# a/c noise



## jrrsmith18 (Apr 3, 2011)

have a question about the a/c, for the two years that ive had my cruze there has been a rhythmic metallic grind/crunching noise, not that noticeable but there didn't bother to take it in lol. the noise speeds up with engine revs as well. the a/c has always worked so i never really suspected it but was reading something on the internet and decided to investigate. took off the accessory belt and the noise was gone, all the pulleys spinned freely there was a small wobble in the tensioner but when the belt is on i dont notice any wobble. it wasn't until i noticed turning on the a/c and the clutch grabs that the noise stops, turn off a/c and noise comes back so im guessing something is wrong with the a/c. now that i know that the a/c is acting up i want to be proactive before im stranded on the road. dont really care about the a/c so if it breaks whatevs i was wondering if i could get away with a shorter belt. and has anyone else experienced something like this?


----------



## Aussie (Sep 16, 2012)

If the noise stops when the A/C is on than it most likely isn't the A/C itself. Check that all the pulleys including the A/C have no noise coming from them. Best to open the hood with engine running and A/C off and try to locate the sound. Be careful not to get caught by moving parts including the belt. Good luck.


----------



## sciphi (Aug 26, 2011)

Sounds like a bad A/C clutch. GM was known for this back in the 1990's on the 3.1/3.4/3.8 V6's. The "fix" on those cars was to adjust the clutch out a tiny bit using a specialized tool. There is likely such a tool for the Cruze also, and your dealer should have it. If it is still under warranty, give it a shot.


----------



## jrrsmith18 (Apr 3, 2011)

ive checked/spun all the pulleys not sure what i was looking for but i didnt feel anything out of the ordinary so im guessing theyre good? i tried calling my dealer and a/c falls under bumper to bumper warranty which im out of. if this noise has been there for like ever since i can remember lets say would it be right in guessing that maybe it just needs to be adjusted and the a/c isnt "bad"? n00b at a/c's


----------



## Mike220 (Jan 5, 2011)

I had the same thing and let it go for 2 years lol so I know exactly what your talking about.
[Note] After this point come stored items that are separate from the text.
(** C8, as amended. Whatever the backends do, absent or raising on any
    call, each of the five query operations returns a result dict and raises
    nothing, and the exception of the first backend call that raises, be it
    while the records of a query are iterated, is the [error] field of the
    result. [search_documentation] has the [error] key exactly when a backend
    is absent or the embedding or the vector query raises, after its six base
    keys; [hybrid_search] has the [error] of its vector search, an exception
    of the expansion being dropped, and the same keys with
    [expanded_with_context]. [get_page_content] always returns its thirteen
    base keys, possibly followed by an [info] key, and its [error] is that of
    the calls of the lookup, the message of a lookup that resolves no page,
    or [None]. [get_document_info] and [list_documents] always return the
    same keys, their [error] being that of the session, of the iteration over
    the records or of the counting queries, or [None]. *)
Theorem query_operations_return_results (sv : services) :
  (∀ query limit doc_filter,
     ∃ d, search_documentation sv query limit doc_filter = Return d
          ∧ dict_get "error" d
            = match embedder sv, qdrant_client sv with
              | Some encode, Some query_points =>
                  VStr <$> raised (v ← encode query;
                                   query_points v (match doc_filter with
                                                   | Some "" => None
                                                   | _ => doc_filter
                                                   end) limit)
              | _, _ => Some (VStr "Embedder or Qdrant not initialized")
              end
          ∧ dict_keys d = match dict_get "error" d with
                          | Some _ => search_keys ++ ["error"]
                          | None => search_keys
                          end)
  ∧ (∀ query limit doc_filter expand_context,
       ∃ d d0, hybrid_search sv query limit doc_filter expand_context = Return d
               ∧ search_documentation sv query limit doc_filter = Return d0
               ∧ dict_get "error" d = dict_get "error" d0
               ∧ dict_keys d
                 = match dict_get "error" d with
                   | Some _ => search_keys ++ ["error"; "expanded_with_context"]
                   | None => search_keys ++ ["expanded_with_context"]
                   end)
  ∧ (∀ doc_id start_page end_page,
       ∃ d, get_page_content sv doc_id start_page end_page = Return d
            ∧ optional_key page_keys "info" (dict_keys d)
            ∧ dict_get "error" d
              = Some (match neo4j_driver sv with
                      | None => VStr "Neo4j not connected"
                      | Some db =>
                          match page_lookup_calls db doc_id start_page end_page with
                          | Raise e => VStr e
                          | Return o => error_of o
                          end
                      end))
  ∧ (∀ doc_id,
       ∃ d, get_document_info sv doc_id = Return d
            ∧ dict_keys d = info_keys
            ∧ dict_get "error" d
              = Some (match neo4j_driver sv with
                      | None => VStr "Neo4j not connected"
                      | Some db =>
                          error_of (raised (session db;;
                                            iteration (document_pages db doc_id);;
                                            count_next db doc_id;;
                                            count_related db doc_id))
                      end))
  ∧ (∃ d, list_documents sv = Return d
          ∧ dict_keys d = list_keys
          ∧ dict_get "error" d
            = Some (match neo4j_driver sv with
                    | None => VStr "Neo4j not connected"
                    | Some db =>
                        error_of (raised (session db;; iteration (all_documents db)))
                    end)).
Proof.
  conjuncts.
  - apply search_documentation_error.
  - apply hybrid_search_error.
  - apply get_page_content_error.
  - apply get_document_info_error.
  - apply list_documents_error.
Qed.
(** * NeuroLens: perception-to-narration orchestrator

    A shallow embedding of the TypeScript services of the NeuroLens
    application (VisionService, MistralService, LLMService, VoiceService,
    HapticService, OCRService) and of the CameraScreen component that
    drives them, together with the properties the specification states
    about them.

    Conventions of the embedding.
    - A JavaScript [number] is a value of [num]: a finite value, kept as an
      exact rational, or one of the three special values.  Arithmetic on
      finite values is exact: rounding, overflow and the sign of zero are
      not represented.  Division keeps the JavaScript behaviour at a zero
      divisor, so that a division by zero is visible in the result.
    - [number | undefined] is [option num]; [None] is [undefined].
    - Strings are [string]s of bytes: the UTF-8 encoding of the JavaScript
      string.  [trim] removes the white space and the line terminators of
      ECMAScript in that encoding; [toLowerCase] acts on the ASCII range.
    - [console.log], [console.warn] and [console.error] are not
      represented. *)

From Stdlib Require Import QArith Qround Qabs ZArith List String Ascii Bool Lia.
From Stdlib Require Import DecimalString.
Import ListNotations.
(** * Navigation history service of the workbench

    A shallow embedding of
    [src/vs/workbench/services/history/browser/history.ts]:
    the selection-change classifier [TextEditorState], the navigation
    stack with its cursor, the recency history with its persistence,
    and the properties the design document states about them. *)

From Stdlib Require Import ZArith String Ascii List Bool Lia DecimalString.
Import ListNotations.
Local Open Scope Z_scope.
Set Warnings "-register-all".

(** ** JavaScript arrays and values *)

Module Js.
Section Arrays.
Context {A : Type}.

(** [l.length] *)
Definition len (l : list A) : Z := Z.of_nat (List.length l).

(** [l[i]]: [undefined] (here [None]) for a negative index or one past
    the end. *)
Definition get (l : list A) (i : Z) : option A :=
  if i <? 0 then None else nth_error l (Z.to_nat i).

(** Relative positions of [slice] and [splice]: a negative position
    counts from the end, and the result is clamped to [0 .. length]. *)
Definition clamp (l : list A) (i : Z) : nat :=
  if i <? 0 then Z.to_nat (Z.max (len l + i) 0)
  else Z.to_nat (Z.min i (len l)).

(** [l.slice(0, e)] *)
Definition slice0 (l : list A) (e : Z) : list A := firstn (clamp l e) l.

(** [l.splice(start, 0, x)]: insertion, nothing deleted. *)
Definition splice_insert (l : list A) (start : Z) (x : A) : list A :=
  firstn (clamp l start) l ++ x :: skipn (clamp l start) l.

(** [l.shift()] and [l.pop()], as the array they leave behind. *)
Definition shift (l : list A) : list A := tl l.
Definition pop (l : list A) : list A := removelast l.

(** [l.unshift(x)] *)
Definition unshift (x : A) (l : list A) : list A := x :: l.

(** [l[i] = x] for a position that holds an element, and for
    [i = l.length], which appends.  Other positions would make the
    array sparse; the only assignment of the source is guarded by
    [l[i]] being defined (lemma [replaceDecision_defined] below), so the
    list is returned as it is there. *)
Fixpoint set_nat (l : list A) (i : nat) (x : A) : list A :=
  match l, i with
  | [], O => [x]
  | [], S _ => []
  | _ :: t, O => x :: t
  | h :: t, S i' => h :: set_nat t i' x
  end.

Definition set (l : list A) (i : Z) (x : A) : list A :=
  if i <? 0 then l else set_nat l (Z.to_nat i) x.
End Arrays.

(** A value as [JSON.parse] returns it. *)
Inductive json : Type :=
| JNull
| JBool (b : bool)
| JNum (n : Z)
| JStr (s : string)
| JArr (items : list json)
| JObj (fields : list (string * json)).

(** Truthiness, as [if (v)], [!!v] and [a || b] see it. *)
Definition truthy (v : json) : bool :=
  match v with
  | JNull => false
  | JBool b => b
  | JNum n => negb (n =? 0)
  | JStr s => negb (String.eqb s EmptyString)
  | JArr _ | JObj _ => true
  end.

Fixpoint assoc (k : string) (fields : list (string * json)) : option json :=
  match fields with
  | [] => None
  | (k', v) :: rest => if String.eqb k k' then Some v else assoc k rest
  end.
(** The "Handle Color & Opacity" part of [drawCurve]. *)
Definition curveStyle : StrokeStyle :=
  if isPencil (tool options) then
    let r := parseInt16 (slice 1 3 (color options)) in
    let g := parseInt16 (slice 3 5 (color options)) in
    let b := parseInt16 (slice 5 7 (color options)) in
    CssRgba r g b alpha
  else CssColor (color options).

Definition drawCurve (points : list Point) (s : Pad) : Pad :=
  if (List.length points <? 3)%nat then s else
  match nth_error points (List.length points - 3),
        nth_error points (List.length points - 2),
        nth_error points (List.length points - 1) with
  | Some p1, Some p2, Some p3 =>
      let mid1 := getMidPoint p1 p2 in
      let mid2 := getMidPoint p2 p3 in
      let width :=
        lastWidth s * smoothingFactor
        + targetWidth p1 p2 * (1 - smoothingFactor) in
      stroke {| lineWidth := width;
                strokeStyle := curveStyle;
                moveTo := (x mid1, y mid1);
                controlPoint := (x p2, y p2);
                endPoint := (x mid2, y mid2) |}
             (setLastWidth width s)
  | _, _, _ => s
  end.

(** ** Pointer handlers *)

(** [point] is what [getPoint(e)] returns; it carries [e.pressure] and
    [e.pointerType].  Pointer-down is a discrete event: the render that
    follows it is part of the step, so the next handlers see [[point]]. *)
Definition handlePointerDown (point : Point) (s : Pad) : Pad :=
  let s := setIsDrawing true s in
  let s := setLastPoint (Some point) s in
  let s := setCurrentStroke [point] s in
  let s := setRenderedStroke [point] s in
  let s := setLastVelocity 0 s in
  if isPencil (tool options) then
    setLastWidth (maxWidth options * 0.5) s
  else if isPenPointer (pointerType point) then
    setLastWidth
      (minWidth options
       + (maxWidth options - minWidth options) * orDefault (pressure point) 0.5) s
  else
    setLastWidth ((minWidth options + maxWidth options) / 2) s.

Definition effectiveStreamline : R :=
  if isPencil (tool options) then streamline options * 0.5
  else streamline options.

(** The stabilizer of [handlePointerMove]: the point after its coordinates
    have been overwritten. *)
Definition stabilize (last : option Point) (point : Point) : Point :=
  match last with
  | Some lp =>
      if Rlt_dec 0 effectiveStreamline then
        {| x := lerp (x lp) (x point) (1 - effectiveStreamline);
           y := lerp (y lp) (y point) (1 - effectiveStreamline);
           pressure := pressure point;
           time := time point;
           pointerType := pointerType point |}
      else point
  | None => point
  end.

(** The update of [currentStroke] goes through a functional updater, which
    receives the current state; the render that shows it comes later
    ([render]). *)
Definition handlePointerMove (raw : Point) (s : Pad) : Pad :=
  if negb (isDrawing s) then s else
  let point := stabilize (lastPoint s) raw in
  let newStroke := currentStroke s ++ [point] in
  let s := drawCurve newStroke s in
  let s := setCurrentStroke newStroke s in
  setLastPoint (Some point) s.

(** Also the handler of pointer-leave.  The stroke it commits is the
    [currentStroke] of its closure, that of the latest render; the render
    that follows this discrete event shows the empty active stroke. *)
Definition handlePointerUp (s : Pad) : Pad :=
  if negb (isDrawing s) then s else
  let s := setIsDrawing false s in
  let s := setStrokes (strokes s ++ [renderedStroke s]) s in
  let s := setCurrentStroke [] s in
  let s := setRenderedStroke [] s in
  setLastPoint None s.

End Renderer.

(** ** Replay ([animateDrawing]) *)

(** One run of the [drawNext] closure [a].  The [drawCurve] it calls is the
    one of the render in which [replay] was called, so it draws under the
    options captured then. *)
Definition drawNext (a : Animation) (s : Pad) : Pad :=
  if (List.length (allStrokes a) <=? strokeIdx a)%nat then s else
  let stroke := nth (strokeIdx a) (allStrokes a) [] in
  if (Z.of_nat (pointIdx a) <? Z.of_nat (List.length stroke) - 1)%Z then
    let subStroke := firstn (pointIdx a + 3) stroke in
    let s := drawCurve (animOptions a) subStroke s in
    requestAnimationFrame
      (mkAnimation (animOptions a) (allStrokes a) (strokeIdx a) (pointIdx a + 1)) s
  else
    requestAnimationFrame
      (mkAnimation (animOptions a) (allStrokes a) (strokeIdx a + 1) 0) s.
I took it in for my regular service interval and told the service writer they inspected and found the noise coming from the a/c compressor. They changed the air conditioning compressor and that fixed the ticking noise. My a/c always worked so I never did anything. I did notice with the climate control off I could hear it a lot at idle and it was very annoying.


----------



## v8318cid (Oct 3, 2012)

+1 to A/C clutch assembly. This sounds suspiciously like the bearing in the main compressor pulley/clutch assembly. If the bearing in the pulley is worn or improperly mounted due to defect in manufacturing or assembly, this could explain why the sound is promenent when the A/C is off. When the clutch engages, the vibration is minimized due to less/no clearance between the clutch hub and pulley assemblies. Since the issue is likely in the clutch itself and not the compressor body, the A/C would run as expected as long as the unit is still capable of energizing the magnet that engages the clutch hub. Replacing the entire compressor would eliminate the issue, but is overkill if it is just the clutch that is bad. Only catch is whether or not the clutch can be purchased separately. If so, that would be the way to go, especially since the vehicle is outside its factory 36mo/36k warranty. Just my two cents though.


----------



## sciphi (Aug 26, 2011)

Anybody know what sort of A/C compressor is on the Cruze? That way we can find out what clutch is on there, and whether the old-school GM trick of adjusting the A/C clutch out until a credit card can be slipped in between the pulley and the rest of the clutch still applies. Also, what tool is needed to take the clutch itself off...


----------



## jrrsmith18 (Apr 3, 2011)

so i called up the parts department at my local dealer and they say you cant purchase the clutch separately, and the entire compressor runs 420 plus the 350 labor...ouch. needless to say im going to wait on having it fixed. in the meantime where would i start to try this adjusting the clutch? and if it is just the clutch bearing making noise is there any harm in letting it wait more?


----------



## obermd (Mar 3, 2012)

Your car is still under the 36 months for the B2B warranty. How many miles do you have on it?


----------



## Atomic (Nov 5, 2011)

This is a known issue - I had my AC compressor replaced under warranty for this same problem around 30k miles. 

From a PDF on GM Techlink website, down on page 8... http://enterthezone.net/techlink/wp-content/uploads/2012/04/april_techlink_2012.pdf


*PI0673 - 2011-2012 Cruze — A/C compressor noisy when not operating | Replace A/C Compressor | Replace any Engine Components*


----------



## jrrsmith18 (Apr 3, 2011)

mannn... wish i saw that bulletin when i was still under b2b. got 55k on meh cruze. i went looking on gmpartsdirect.com and saw they had the compressor for 220 bucks. and i looked in the service manual and to change the compressor seems fairly easy. i guess im going to end up changing it myself, so overall doesnt break the wallet lol.


----------